南烛叶香

初一 议论文 984字
2024-02-13 14:40:14

吃过青明团子,我就开始惦记着故乡的乌米饭了。

小的时候,乌米饭是奶奶做的。常在春雨绵绵而下时,我和奶奶背起竹筐,上山采南烛叶,这种树木大都长在路边,叶片圆润光滑,枝干细却坚韧,雨点滴落,散发出炊烟乡村里独有的生机。

五月的风微凉,奶奶从山上采来南烛叶,拣去枝条和老叶,把嫩叶放在盆里,加上适量水,用手使劲揉搓,浸在那搓出的汁水中泡上半天,再煮的饭就是乌米饭。

采摘,洗净,打浆。

奶奶的整个过程一气呵成。年幼的我只站在灶台旁看打浆,闻叶香。那浆是透黑的墨绿,叶子的苦涩味分至沓来,猛地一吸,先是一股冲劲,而后是浓郁的植物苦香,紧紧附在鼻腔,难忘。我兴冲冲搬来一大袋生糯米,一股脑将叶浆倒入糯米堆。粒粒糯米便顿时挨个镶嵌在叶浆里,酷似墨绿翡翠。闭眼,再一吸。眼前浮现的便是那南烛树“亭亭净植”的姿态。

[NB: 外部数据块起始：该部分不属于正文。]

Lemma connected_rootId db c d :
  Consistent db → connected db c d → rootId c = rootId d.
Proof.
  intros Hcons. induction 1 as [|x y z Hxy _ IH]; [done|].
  rewrite <- IH. by eapply linked_rootId.
Qed.

Lemma consistent_invariant3 db : Consistent db → invariant3 db.
Proof.
  intros Hcons c Hc.
  assert (∃ p, p ∈ rows db ∧ connected db c p ∧ isPrimary p)
    as (p & Hp & Hcp & Hprim).
  { destruct (primary_or_secondary c) as [Hpc|Hsc].
    - exists c. split; [done|]. split; [apply rtc_refl|done].
    - destruct (cons_inv1 db Hcons c Hc Hsc) as (p & Hp & Hl & Hprim & _).
      exists p. split; [done|]. split; [|done].
      apply rtc_once. split; [done|]. split; [done|]. by left. }
  exists p. split; [done|]. intros q Hq Hcq Hprimq.
  apply (primaryKey_inj db); [apply Hcons|done..|].
  rewrite <- (rootId_primary db q), <- (rootId_primary db p) by done.
  rewrite <- (connected_rootId db c q), <- (connected_rootId db c p); done.
Qed.

Lemma consistent_dataModel db : Consistent db ↔ DataModel db.
Proof.
  split.
  - intros Hcons. destruct Hcons as [H1 H2 H3 H4] eqn:E. split; try done.
    + by apply consistent_invariant2.
    + by apply consistent_invariant3.
  - intros [H1 H2 H3 H4 _ _]. by split.
Qed.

经历漫长等待后,蒸锅顶上溢出阵阵白烟。揭开锅盖的一刹那,锅中的水兴奋的跳动,氤氲热气盘旋着上升。奶奶用湿布裹着隆重地拿出,老花镜上结上了一层薄薄的白雾,只见晶莹的白糖撒上的一瞬间就化在黑色的乌米饭上。满屋都是天然草木的清香,还带着丝甜。

盛上一碗,撒上点儿白糖或红糖拌着吃,那味道真是好。糯米的甜中和了南烛叶的苦,原本的刺鼻变成了温和的氤氲。乌米饭飘香的整间屋子,飘香的家里的农田,飘香了栽满南烛的那一整座山头。

蒸出的糯米脱胎换骨粒粒胀大,粒粒饱满,比单蒸的纯糯米更加粘稠。墨绿的颜色已然变成贵气的黑玛瑙,令人着迷。但稍微凉后细细品尝,南烛叶的精华全然浸在了糯米饭里。米饭颗粒之间软糯,清甜。不是白米的醇香,也不是糯米的甜蜜。这是独属于故乡风味的,沁人心脾的乌米饭。

可惜,一年只能吃一次。

五月的风吹起,轻轻柔柔的,我又想起了乌米饭的味道:乌米的糯香糅和着白糖的甘甜充斥心脾,那个滋味,直到现在都印在脑海里,仿佛已镌刻在灵魂上,挥之不去。

年年春季过,年年都会有南烛叶的香。这个春季我又按时想起了乌米饭的味道,。想念味道,也想念着过往。视频里,奶奶笑着告诉我:老房子前栽满南烛的山,现在已变了样,许多更美更珍贵的绿植花木漫山遍野,那山已经变成外地人来“打卡”旅游的生态宝地了。

作为小时候在山上长大的孩子,我一时不知道该为故乡的发展而喜,还是该为南烛叶香的没落而伤感。如果土地有情,它定会告诉我他对民族的根,蕴含了多少牵挂与依赖。

春光再启,前行路上,我心里的故乡,是永远伴着南烛叶香的。